Most multicellular organisms have a major body cavity containing vital organs. This cavity is lined by a mucosa-like serosal surface and filled with serous fluid which suspends many immune cells. Injuries affecting the major body cavity are potentially life-threatening. Here we summarize evidence that unique damage detection and repair mechanisms have evolved to ensure immediate and swift repair of injuries at serosal surfaces. Furthermore, thousands of patients undergo surgery within the abdominal and thoracic cavities each day. While these surgeries are potentially lifesaving, some patients will suffer complications due to inappropriate scar formation when wound healing at serosal surfaces defects. These scars called adhesions cause profound challenges for health care systems and patients. Therefore, reviewing the mechanisms of wound repair at serosal surfaces is of clinical importance. Serosal surfaces will be introduced with a short embryological and microanatomical perspective followed by a discussion of the mechanisms of damage recognition and initiation of sterile inflammation at serosal surfaces. Distinct immune cells populations are free floating within the coelomic (peritoneal) cavity and contribute towards damage recognition and initiation of wound repair. We will highlight the emerging role of resident cavity GATA6+ macrophages in repairing serosal injuries and compare serosal (mesothelial) injuries with injuries to the blood vessel walls. This allows to draw some parallels such as the critical role of the mesothelium in regulating fibrin deposition and how peritoneal macrophages can aggregate in a platelet-like fashion in response to sterile injury.
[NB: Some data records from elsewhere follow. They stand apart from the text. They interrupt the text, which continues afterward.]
(** A deletion claim deletes only the incarnation it was issued for: after any
    further operations a claim that is still valid names the same incarnation, in
    deletion, with no pending permit; once the blob was registered again, the
    claim is stale for ever. *)
Theorem deletion_claim_fenced t epoch complete marked now ds t1 d t2 :
  reachable t -> Sweep t epoch complete marked now = (Ok ds, t1) -> d ∈ ds -> rtc guard_step t1 t2 ->
  ValidateDeletion t2 d = Ok tt ->
  exists g g2, guards t !! d_Key d = Some g /\ guards t2 !! d_Key d = Some g2 /\
    g_incarnation g2 = g_incarnation g /\ (g_state g2 = Deleting \/ g_state g2 = Deleted) /\ g_pending g2 = ∅.
Proof.
  intros Hok%reachable_ok Hsw Hd Hsteps Hv.
  destruct (sweep_claim _ _ _ _ _ _ _ _ Hok Hsw Hd) as (g & Hk & _ & _ & Hc).
  assert (Hc2 : claim_inv d (g_incarnation g) t2).
  { clear - Hc Hsteps. induction Hsteps; eauto using claim_inv_step. }
  assert (Hok2 : table_ok t2) by (eapply steps_ok; [eapply Sweep_ok; [exact Hok|exact Hsw]|done]).
  destruct Hc2 as (_ & g2 & Hk2 & Hinc). exists g, g2. unfold ValidateDeletion in Hv.
  apply bind_ok in Hv as (u & _ & Hv). rewrite Hk2 in Hv. unfold reject_if in Hv. case_match eqn:Hb; [done|].
  apply orb_false_elim in Hb as [Hst Hm%negb_false_iff]. apply andb_prop in Hm as [_ Hm%Z.eqb_eq].
  assert (Hg : g_state g2 = Deleting \/ g_state g2 = Deleted).
  { destruct (g_state g2); simpl in Hst; auto; vm_compute in Hst; discriminate. }
  split_and!; try done; [auto|]. eapply guard_ok_no_pending; [by eapply (ok_guards t2 Hok2)|].
  by destruct Hg as [-> | ->].
Qed.

(** The deletions of a sweep are one per claimed guard, in strictly increasing
    order of tenant and digest, so the result does not depend on the order in which
    the map is visited; a failed sweep changes nothing, a successful one advances the
    epoch. *)
Theorem sweep_result_sorted t epoch complete marked now r t' :
  Sweep t epoch complete marked now = (r, t') ->
  match r with
  | Ok ds =>
      StronglySorted pair_lt (map deletion_key ds) /\ lastEpoch t < lastEpoch t' /\ lastEpoch t' = epoch /\
      (forall d, d ∈ ds <-> exists g, guards t !! d_Key d = Some g /\
         sweep_deletion (grace t) epoch marked now (d_Key d) g = Some d)
  | Err _ => t' = t
  end.
Proof.
  intros Hsw. destruct r as [ds|e]; [|by eapply Sweep_error].
  apply Sweep_inv in Hsw as (_ & _ & Hep & _ & -> & _ & Hle & _). rewrite Hle.
  assert (Hkey : forall k g d, sweep_deletion (grace t) epoch marked now k g = Some d -> d_Key d = k).
  { by intros k g d (-> & _)%sweep_deletion_some. }
  split_and!; try done.
  - apply sort_by_strict; [apply _..|]. apply sweep_list_nodup; [done|]. apply NoDup_fst_map_to_list.
  - intros d. rewrite sort_by_perm, list_elem_of_omap. split.
    + intros ([k g] & Hk%elem_of_map_to_list & Hsd). simpl in Hsd. rewrite (Hkey _ _ _ Hsd). by exists g.
    + intros (g & Hk & Hsd). exists (d_Key d, g). by rewrite elem_of_map_to_list.
Qed.

(** ** Witnesses *)
Definition sample_digest : string :=
  "sha256:0123456789abcdef0123456789abcdef0123456789abcdef0123456789abcdef".
Definition key_a : Key := MkKey "tenant_a" sample_digest.
Definition key_b : Key := MkKey "tenant_b" sample_digest.
Definition table0 : GuardTable := MkTable 5 0 ∅ ∅.
Definition table1 : GuardTable := (register table0 key_a 1).2.
Definition table2 : GuardTable := (register table1 key_b 1).2.
Definition table3 : GuardTable := (Protect table2 key_b "permit-1").2.
Definition table4 : GuardTable := (Sweep table3 1 true [] 10).2.
Definition table5 : GuardTable := (Sweep table4 2 true [] 20).2.
Definition claim_a : Deletion := MkDeletion key_a 2 2.

Lemma table3_reachable : reachable table3.
Proof.
  exists 5, table0. split; [reflexivity|].
  eapply rtc_l; [exact (step_register table0 key_a 1 _ table1 (surjective_pairing _))|].
  eapply rtc_l; [exact (step_register table1 key_b 1 _ table2 (surjective_pairing _))|].
  apply rtc_once. exact (step_protect table2 key_b "permit-1" _ table3 (surjective_pairing _)).
Qed.
(** ** Attempts whose start was not handed out *)
Definition unstarted (m : records) (key : attemptKey) : Prop :=
  forall r, m !! key = Some r -> e_state r = StatePrepared.

Lemma table_step_unstarted label m m' key :
  table_step label m m' -> label <> Some key -> unstarted m key -> unstarted m' key.
Proof.
  intros [m0|m0 command Hn Hc|m0 k command id t Hk|m0 k r0 r1 Hk Hs] Hl Hu; [done| | |];
    intros r; rewrite lookup_insert_Some; intros [[? <-]|[_ Hr]]; try by apply Hu; subst; simplify_eq.
  - done.
  - subst. specialize (Hu _ Hk). destruct Hs as [|st ??? [-> | ->]]; by simpl in Hu.
Qed.

Lemma starts_unstarted store ops key :
  unstarted (rs_records store) key ->
  (unstarted (rs_records (exec_ops store ops)) key <-> key ∉ starts store ops).
Proof.
  revert store. induction ops as [|op ops IH]; intros store Hu; simpl.
  { split; [by intros _ ?%not_elem_of_nil|done]. }
  destruct (decide (started store op = Some key)) as [Hst|Hst].
  - destruct (started_cases _ _ _ Hst) as [_ (r & Hr & Hs)]. rewrite Hst. split.
    + intros Hu'. destruct (exec_ops_le _ ops _ _ Hr) as (r' & Hr' & _ & Hle & _).
      rewrite (Hu' _ Hr'), Hs in Hle. by simpl in Hle.
    + intros []. by left.
  - rewrite IH by (eapply table_step_unstarted; [apply exec_op_step|done|done]).
    rewrite not_elem_of_app. split; [|tauto]. intros Hn. split; [|done].
    destruct (started store op) as [k|]; simpl; [|apply not_elem_of_nil].
    intros ->%list_elem_of_singleton. by apply Hst.
Qed.

(** What the projection of a well-formed record says. *)
Lemma project_record_spec lookup key r :
  entry_ok key r ->
  exists rec, project_record lookup r = Ok rec /\
    rec = ledgerRecord lookup (lr_Status rec) (lr_ExternalCommitID rec) (lr_ResultRef rec) /\
    (lr_Status rec = LedgerAbsent <-> e_state r = StatePrepared) /\
    (lr_Status rec = LedgerInflight <-> e_state r <> StatePrepared /\ e_terminal r = None) /\
    (lr_Status rec = LedgerCommitted ->
     exists t, e_terminal r = Some t /\ tm_Status t = TerminalCommitted /\
       validateProviderRequestID (e_externalProviderRequestID r) = Ok tt /\
       lr_ExternalCommitID rec = tm_ExternalCommitID t /\ id_kind (tm_ExternalCommitID t) = "commit" /\
       lr_ResultRef rec = tm_ResultRef t /\ id_kind (tm_ResultRef t) = "artifact").
Proof.
  intros (_ & _ & Hf). unfold facts_ok, project_record in *.
  destruct (e_state r); [destruct Hf as [_ Ht]..|destruct Hf as (t & Ht & [Hv Hk] & Hp)];
    [eexists; split; [reflexivity|simpl; naive_solver]..|]. rewrite Ht.
  unfold validateTerminal in Hv. repeat case_bool_decide; try done;
    (eexists; split; [reflexivity|simpl; naive_solver]).
Qed.

(** On any store the ledger's operations built, a well-formed [Lookup] is
    answered, unless the attempt was prepared under another identity.  The
    answer repeats the identity; it says absent exactly when the attempt's start
    was never handed out and inflight exactly when it was and no terminal fact is
    recorded; it says committed only for a recorded commit that the provider had
    accepted, with the commit's identities. *)
Theorem lookup_reports_facts address g ops l lookup :
  validateLookupBinding lookup (rl_service l) (rl_routeDigest l) = Ok tt ->
  let key := keyForLookup lookup in
  let empty := MkStore address ∅ g in
  let recorded := rs_records (exec_ops empty ops) in
  match Lookup live_context (Some l) (exec_ops empty ops) lookup with
  | Err e =>
      e = ErrBindingMismatch /\
      exists r, recorded !! key = Some r /\ lookup <> lookupFor (c_Dispatch (e_command r))
  | Ok rec =>
      rec = ledgerRecord lookup (lr_Status rec) (lr_ExternalCommitID rec) (lr_ResultRef rec) /\
      (lr_Status rec = LedgerAbsent <-> key ∉ starts empty ops) /\
      (lr_Status rec = LedgerInflight <-> key ∈ starts empty ops /\ (recorded !! key ≫= e_terminal) = None) /\
      (lr_Status rec = LedgerCommitted ->
       exists r t, recorded !! key = Some r /\ e_terminal r = Some t /\ tm_Status t = TerminalCommitted /\
         validateProviderRequestID (e_externalProviderRequestID r) = Ok tt /\
         lr_ExternalCommitID rec = tm_ExternalCommitID t /\ id_kind (tm_ExternalCommitID t) = "commit" /\
         lr_ResultRef rec = tm_ResultRef t /\ id_kind (tm_ResultRef t) = "artifact")
  end.
Proof.
  intros Hv key empty recorded. unfold Lookup. cbn [validateContext configured mbind res_bind]. rewrite Hv.
  cbn [mbind res_bind].
  assert (unstarted (rs_records empty) key) as Hu by done.
  pose proof (starts_unstarted empty ops key Hu) as Hs. fold recorded key in Hs |- *.
  pose proof (exec_ops_ok empty ops (map_Forall_empty _)) as Hok. fold recorded in Hok.
  assert (key ∈ starts empty ops <-> ~ unstarted recorded key) as Hs'.
  { rewrite Hs. split; [tauto|apply dec_stable]. }
  destruct (recorded !! key) as [r|] eqn:Hr.
  - unfold reject_if. case_bool_decide as Hl; simpl; [by eauto|].
    destruct (project_record_spec lookup _ _ (Hok _ _ Hr)) as (rec & -> & Hrec & Ha & Hi & Hc).
    assert (unstarted recorded key <-> e_state r = StatePrepared) as Hiff.
    { unfold unstarted. rewrite Hr. naive_solver. }
    rewrite <- Hs, Hs', Hiff. split_and!; [done|done|done|]. intros (t & Ht)%Hc. by exists r, t.
  - assert (unstarted recorded key) as Hun by (intros r; by rewrite Hr).
    simpl. rewrite <- Hs, Hs'. split_and!; naive_solver.
Qed.

(** ** An attempt can run to its end *)
Definition retained (command : Command) : Command :=
  MkCommand (dispatchWithoutOpaque (c_Dispatch command)) (c_CommandDigest command) (c_Payload command).

Lemma reject_if_same {E A} `{EqDecision A} (x : A) (e : E) : reject_if (x != x) e = Ok tt.
Proof. unfold reject_if. by rewrite bool_decide_false by tauto. Qed.

Lemma reject_if_le {E} (x y : Z) (e : E) : x <= y -> reject_if (y <? x) e = Ok tt.
Proof. intros Hle. unfold reject_if. by rewrite (proj2 (Z.ltb_ge _ _)). Qed.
Then, we discuss how serosal wound healing can go wrong, causing adhesions. The current pathogenetic understanding of and potential future therapeutic avenues against adhesions are discussed.

Keywords: mesothelium; peritoneal adhesions; peritoneum; post-surgical adhesions; sterile injury.

Figure 1

Development of the intra-embryonic coelomic cavity. (A) Schematic cross section human embryo of 3 weeks age. The mesoderm shows a somatic (dorsal) and splanchnic (ventral) aspect. (B) Cranio-caudal and latero-lateral folding in week 4. (C) After closure of the anterior abdominal wall the intra-embryonic coelomic cavity is formed. Organs (e.g. gut) are suspended by dorsal and sometimes ventral (not shown) mesenteries carrying blood vessels and nerves.

Figure 2

Microanatomy of mesothelial surfaces. (A, B) Cross sections of mouse abdominal wall stained with Hematoxylin & Eosin (A) and Masson’s trichrome staining (B). Scale bars: 50 µm. (C) Illustration of the structures shown in (A, B). (D) Top view on mesothelial surface stained with anti-podoplanin antibody.

Figure 3

Cells in a mouse coelomic cavity. (A, B) Peritoneal cavity lavage of healthy C57Bl/6 mice. Dimensionality reduction dimension 1 (umap1) and 2 (umap2) of myeloid lineage markers (mass cytometry) are plotted on x- and y-axis, respectively. Dots (cells) are colored by cluster (A) or marker (B). Data with kindly permission from M. Dosch and G. Beldi.

Figure 4

Post-surgical adhesion formation. (A) Overview of the peritoneal cavity before surgery. (B) Non-focal mesothelial injury such as major abdominal surgery leads to the uncontrolled aggregation of peritoneal macrophages serving as the nidus for the (C) subsequent Fibrin clot deposition. Inflammation and Coagulation inter-dependently promote the deposition of fibrin (see text). (D) Overview during or after adhesion formation. The abdominal organs (e.g., intestine) are now attached to the abdominal wall at anatomic (mesentery) and non-anatomic (adhesion) locations. (E) Mesothelial to mesenchymal transition gives rise to myofibroblasts that migrate into the wound and into the fibrin clot where they start to deposit extracellular matrix (ECM) such as collagen. (F) Adhesion formation is completed when the scar tissue is covered with mesothelium. The lesion may become fully perfused and pain-sensitive by ingrowth of blood vessels and nerves.

Figure 5

Factors influencing adhesion formation. Proposed concept of early local determinants that influence the binary outcome of adhesion formation and may be exploited therapeutically. tPA, tissue plasminogen activator; uPA, urokinase-type plasminogen activator; PAI, Plasminogen activator inhibitor.